C’è qualcosa che ti manca?
«Il mio amico Mattia Torre, è stato un grandissimo autore, ha scritto il film per cui ho anche vinto un premio, La linea verticale, e ha firmato Boris. Mi manca proprio anche fisicamente, con la sua scomparsa al cinema italiano è mancata una voce. Ha scritto cose per il teatro irripetibili, aveva uno sguardo unico sul mondo, non so cosa avrebbe detto su questa pandemia ma avrebbe trovato un modo brillante per raccontarla. Ha scritto articoli sulla paternità meravigliosi, cose dal morire dal ridere ma anche da contorcersi le budella, era quella la sua grande dote, riusciva ad arrivare in un territorio estremamente profondo. Ora che ci penso era proprio lui che mi parlava del terapista dei sogni. È un problema grosso che sia venuto a mancare».
Con la regia hai chiuso?
«Mi piacerebbe scrivere un soggetto su un bambino autistico. Ci sto lavorando».
Quanto ti dispiace per teatri e cinema chiusi da così tanto tempo?
«Mi mancano, sia pensando al sistema italiano, sia per quello spirito di condivisione che genera guardare un film in una sala insieme ad altre persone. Adesso vediamo tutto da soli, rinchiusi nelle nostre case e tutto sembra passare più velocemente.
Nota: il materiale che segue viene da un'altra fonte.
(* ===== verification/FsOps.v ===== *)
(** * Operations on directories and open files

    The effect of [dir_add], of opening and closing directories and files, and
    of transfers through a file position, on the core of the state. *)

From S2P Require Import Prelude.
From S2P Require Import Mem.
From S2P Require Import Words.
From S2P Require Import Bitmap.
From S2P Require Import Device.
From S2P Require Import Fs.
From S2P Require Import FsInode.
From S2P Require Import FsMap.
From S2P Require Import Directory.
From S2P Require Import FsDir.
From S2P Require Import FsCore.
Local Open Scope Z_scope.

Module FsOps.
Import Mem Words Fs FsInode FsMap FsDir FsCore Directory.

(** A name that a directory can hold. *)
Definition valid_name (nm : list Z) : Prop := string_ok nm /\ nm <> [] /\ (length nm <= 14)%nat.

Section proofs.
Context {dev : Type} `{!Device.Device dev} `{!Device.Allocator} {Hroom : Device.Roomy} (cur : Z).
Implicit Types (s : state dev) (p d : ptr) (i : inode) (f nm e : list Z).

(** Overwriting a range of a file that ends before its end. *)
Lemma write_within s p i bs off :
  good s -> p <> NULL -> heap s !! p = Some (OInode i) -> idle i -> extent (disk s) (data_start i) (data_length i) ->
  0 <= off -> 0 < zlen bs -> off + zlen bs <= data_length i -> Forall (in_u 8) bs ->
  wp (inode_write_at p bs (zlen bs) off) (fun k s' => k = zlen bs /\ exists m', stores s m' s' /\
    contents m' (data_start i) (data_length i) = splice (contents (disk s) (data_start i) (data_length i)) (Z.to_nat off) bs /\
    frame (in_extent (data_start i) (data_length i)) (disk s) m') s.
Proof.
  intros Hg Hp Hi Hid Hx Ho Hz Hl Hu. pose proof (ext_len _ _ _ Hx).
  eapply wp_mono; [apply (inode_write_at_ok s p i); (done || lia)|]. intros k s' (m'&Hk&Hr&Hw&Hs').
  assert (k = zlen bs) as -> by (rewrite (Hr Hroom); unfold full; lia). split; [done|]. exists m'. split; [done|].
  destruct (write_contents s s' m' (data_start i) (data_length i) off (zlen bs) bs) as [Hc Hf]; try done; try lia.
  rewrite (st_disk _ _ _ Hs') in Hc, Hf. rewrite Nat2Z.id, take_ge in Hc by lia. split; [done|]. split; [apply Hw|exact Hf].
Qed.

Lemma wrote_nothing s m' s' x : good s -> stores s m' s' -> wrote (disk s) x [] m' -> m' = disk s.
Proof.
  intros Hg Hs' Hw. apply map_eq. intros n. apply disk_ext; [by apply good_sized|rewrite <- (st_disk _ _ _ Hs'); apply good_sized, Hs'|apply Hw|].
  intros y _. rewrite (wrote_byte _ _ _ _ Hw), decide_False; [done|]. simpl. lia.
Qed.

Lemma write_past s p i bs size off :
  good s -> p <> NULL -> heap s !! p = Some (OInode i) -> idle i -> extent (disk s) (data_start i) (data_length i) ->
  0 <= off < 2 ^ 31 -> data_length i <= off -> 0 <= size <= zlen bs -> Forall (in_u 8) bs ->
  wp (inode_write_at p bs size off) (fun k s' => k = 0 /\ stores s (disk s) s') s.
Proof.
  intros Hg Hp Hi Hid Hx Ho Hl Hz Hu.
  eapply wp_mono; [apply (inode_write_at_ok s p i); (done || lia)|]. intros k s' (m'&Hk&_&Hw&Hs').
  unfold full in Hk. assert (k = 0) as -> by lia. split; [done|]. by rewrite <- (wrote_nothing _ _ _ _ Hg Hs' Hw).
Qed.

Definition add_post s i f nm sec (r : bool) s' : Prop :=
  busy None None s' /\
  if r then exists j old e m', list_find (is_name nm) (entries f) = None /\ list_find is_free (entries f) = Some (j, old) /\
    entry_ok e /\ is_name nm e /\ e_sector e = sec /\ view s' = put_disk m' (view s) /\
    contents m' (data_start i) (data_length i) = splice f (Z.to_nat (20 * Z.of_nat j)) e /\
    frame (in_extent (data_start i) (data_length i)) (disk s) m'
  else view s' = view s /\ (list_find (is_name nm) (entries f) <> None \/ list_find is_free (entries f) = None).

Lemma dir_add_ok s d k p i f nm sec :
  busy None None s -> d <> NULL -> heap s !! d = Some (ODir (File p k)) -> dir_file s p i f -> zlen f mod 20 = 0 ->
  valid_name nm -> in_u 32 sec -> wp (dir_add cur d nm sec) (add_post s i f nm sec) s.
Proof.
  intros Hb Hd Hh Hf Hmod (Hnm&Hne&Hl) Hsec. unfold dir_add.
  apply wp_bind, wp_assert. split; [by rewrite (proj2 (Z.eqb_neq _ _) Hd)|]. apply wp_bind, wp_dir_acquire; [apply Hb|].
  set (s1 := set_dir_lock (Some cur) s). assert (busy None (Some cur) s1) as Hb1 by (by eapply busy_dir).
  assert (dir_file s1 p i f) as Hf1 by (destruct Hf; by split).
  replace (match nm with [] => true | _ => false end || (NAME_MAX <? zlen nm)) with false by (destruct nm; [done|]; symmetry; apply Z.ltb_ge; lia).
  apply wp_bind. eapply wp_mono; [by apply (lookup_ok s1 d k p i f nm)|]. intros r s2 [Hs2 ->].
  pose proof (stores_busy _ _ _ _ _ Hs2 Hb1) as Hb2. change (disk s1) with (disk s) in Hs2.
  assert (Hend : forall ok s3, busy None (Some cur) s3 -> add_post s i f nm sec ok (set_dir_lock None s3) ->
    wp (do! on_dir_lock (lock_release cur) in ret ok) (add_post s i f nm sec) s3).
  { intros ok s3 Hb3 Hp. apply wp_bind, wp_dir_release; [apply Hb3|]. by apply wp_ret. }
  assert (view s2 = view s) as V2 by (rewrite (stores_view _ _ _ Hs2); done).
  destruct (list_find (is_name nm) (entries f)) as [x|] eqn:El; cbn [fmap option_fmap option_map].
  { apply wp_bind, wp_ret, Hend; [done|]. split; [by eapply busy_dir|]. split; [exact V2|left; by rewrite El]. }
  assert (dir_file s2 p i f) as Hf2 by (eapply dir_file_stores; [exact Hs2|done]).
  apply wp_bind, wp_bind. eapply wp_dir_at; [by rewrite (stores_heap _ _ _ Hs2)|]. cbn [f_inode].
  apply wp_bind. eapply wp_entry_fuel; [done|]. apply wp_bind.
  eapply wp_mono; [apply (slot_loop_ok _ s2 p i f (replicate 20 0) 0%nat Hf2); [done|by apply Forall_replicate|lia|lia]|].
  intros [e ofs] s3 (Hs3&Hel&Heu&Hr). cbn [fst snd] in *. rewrite drop_0 in Hr. rewrite (st_disk _ _ _ Hs2) in Hs3.
  assert (stores s1 (disk s) s3) as Hs13 by (eapply stores_trans; done).
  pose proof (stores_busy _ _ _ _ _ Hs13 Hb1) as Hb3. assert (dir_file s3 p i f) as Hf3 by (eapply dir_file_stores; [exact Hs13|done]).
  assert (view s3 = view s) as V3 by (rewrite (stores_view _ _ _ Hs13); done).
  cbv zeta. change (set_in_use true e) with (splice e 19 [1]). set (e1 := splice e 19 [1]).
  assert (length e1 = 20%nat) as Hl1 by (unfold e1; rewrite splice_length; simpl; lia).
  assert (Forall (in_u 8) e1) as Hu1.
  { unfold e1, splice. rewrite !Forall_app. split_and!; [by apply Forall_take|by repeat constructor|by apply Forall_drop]. }
  assert (length (e_name e1) = 15%nat) as Hn1 by (unfold e_name; rewrite length_take, length_drop; lia).
  assert (Forall (in_u 8) (e_name e1)) as Hnu1 by (by apply Forall_take, Forall_drop).
  apply wp_bind, wp_lift. eexists. split.
  { apply (strlcpy_ok _ _ nm []); try done; [by apply string_bytes| |by apply string_zero]. rewrite length_app. simpl. lia. }
  destruct (name_field_ok nm (e_name e1) Hnm Hl Hn1 Hnu1) as (Hf15&Hfu&Hf0&Hfc). set (n15 := splice (e_name e1) 0 (nm ++ [0])) in *.
  unfold e1. rewrite set_fields by done. destruct (entry_fields sec n15 1 Hf15 Hsec) as (Fs&Fn&Fu). set (new := make_entry sec n15 1) in *.
  assert (length new = 20%nat) as Hnl by (unfold new, make_entry; rewrite !length_app, Hf15; done).
  assert (Forall (in_u 8) new) as Hnu.
  { unfold new, make_entry. rewrite !Forall_app. split_and!; [apply le32_bytes|done|by repeat constructor]. }
  pose proof (df_len _ _ _ _ Hf3) as [Ef Ef2]. pose proof Hf3 as [Hg3 Hp3 Hi3 Hid3 Hx3 Hc3 He3].
  apply wp_bind. replace ENTRY_SIZE with (zlen new) at 1 by lia.
  destruct (list_find is_free (entries f)) as [[j old]|] eqn:Ej.
  - injection Hr as -> ->. apply list_find_Some in Ej as Ej'. destruct Ej' as (Ej1&Ej2&_).
    rewrite entries_lookup in Ej1. case_decide; [|done]. cbn [Nat.add].
    eapply wp_mono; [apply (write_within s3 p i new); (done || lia)|]. intros n s4 (->&m'&Hs4&Hc4&Hfr).
    rewrite Hnl. apply wp_ret, Hend; [by eapply stores_busy|]. split; [eapply busy_dir, stores_busy; done|].
    exists j, old, new, m'. assert (disk s3 = disk s) as Ed by apply Hs13. rewrite Ed in Hfr. rewrite Hc3 in Hc4.
    split_and!; try done.
    + split; [done|done|]. intros _. by rewrite Fn.
    + split; [by rewrite Fu|]. unfold name_of. by rewrite Fn.
    + change (view s4 = put_disk m' (view s)). by rewrite (stores_view _ _ _ Hs4), V3.
  - assert (20 * zlen (entries f) = zlen f) as Hend20 by (unfold entries; rewrite length_fmap, length_seqZ; zlia).
    eapply wp_mono; [apply (write_past s3 p i new); (done || lia)|]. intros n s4 [-> Hs4].
    apply wp_ret, Hend; [by eapply stores_busy|]. split; [eapply busy_dir, stores_busy; done|]. split; [|by right].
    change (view s4 = view s). rewrite (stores_view _ _ _ Hs4), V3. assert (disk s3 = disk s) as -> by apply Hs13. done.
Qed.

(** A name that cannot be added: the lock of the directories is kept. *)
Lemma dir_add_invalid s d nm sec : d <> NULL -> dir_lock s = None -> nm = [] \/ 14 < zlen nm ->
  dir_add cur d nm sec s = Ok (false, set_dir_lock (Some cur) s).
Proof.
  intros Hd Hl Hnm. unfold dir_add. rewrite (proj2 (Z.eqb_neq _ _) Hd). unfold bind, assert, ret. cbn [negb].
  unfold on_dir_lock, zoom. rewrite Hl. cbn [lock_acquire].
  replace (match nm with [] => true | _ => false end || (NAME_MAX <? zlen nm)) with true; [done|].
  destruct Hnm as [->|?]; [done|]. rewrite (proj2 (Z.ltb_lt _ _)) by done. by rewrite orb_true_r.
Qed.
End proofs.
End FsOps.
La vita di un film si è ridotta sensibilmente».
Tu cosa fai chiusa in casa?
«Attività sportiva, leggo, due sere fa ho terminato un romanzo di Vargas Llosa, La zia Julia e lo scribacchino, è un romanzo un po’ datato, del 1977, ma divertentissimo. Io sono una molto casalinga, mi piace avere il mio spazio, fare chiarezza nei pensieri e pensare, scrivere, vedere film, serie. Finché avevo il cane poteva non passare mai il tempo».
Niente social?
«Qualcosa ma non ne sono una dipendente».
Il numero dei follower sta definendo le abilità, anche nel vostro settore sentiamo spesso produttori che scelgono un attore o un’attrice in base alla risonanza su Instagram e non per le capacità…
«Lo so, ed è un problema. Io non faccio l’influencer, sono un’attrice, e non mi metterò mai a postare quello che ho mangiato a colazione. Ma non perché sia sbagliato, proprio perché non ce la faccio, non mi viene, non è il mio».
In questa epoca quanto sei femminista da 1 a 10?
«Cento milioni, cento miliardi, tantissimo. Io auspico che prima o poi smetteremo di parlare di femminismo, vorrà dire che avremmo risolto i problemi di disparità di genere e temo che non ci arriverò viva a quel giorno. Credo che ne siamo ancora molto, ma molto distanti. Nell’industria per cui lavoro, ad esempio, mi rendo conto che la disuguaglianza c’è e si sente, il racconto delle donne è ancora piuttosto stereotipato, sono poche le donne che dirigono film. È un problema, sia come veniamo raccontate, sia da chi veniamo raccontate. Qualcosa si sta muovendo, ma è ancora piuttosto lunga la strada».
Hai detto che hai paura della morte. Come vorresti morire?
«Nel sonno».
E sulla lapide cosa ci scriviamo? Greta Scarano…
«Oddio non ci ho mai pensato, non ho ancora fatto in tempo a pensare al mio epitaffio».
Domanda finale, di rito: ultima volta che hai fatto l’amore?
«Ma stai scherzando? Ahahahah, prima di venire a fare l’intervista. Praticamente adesso!».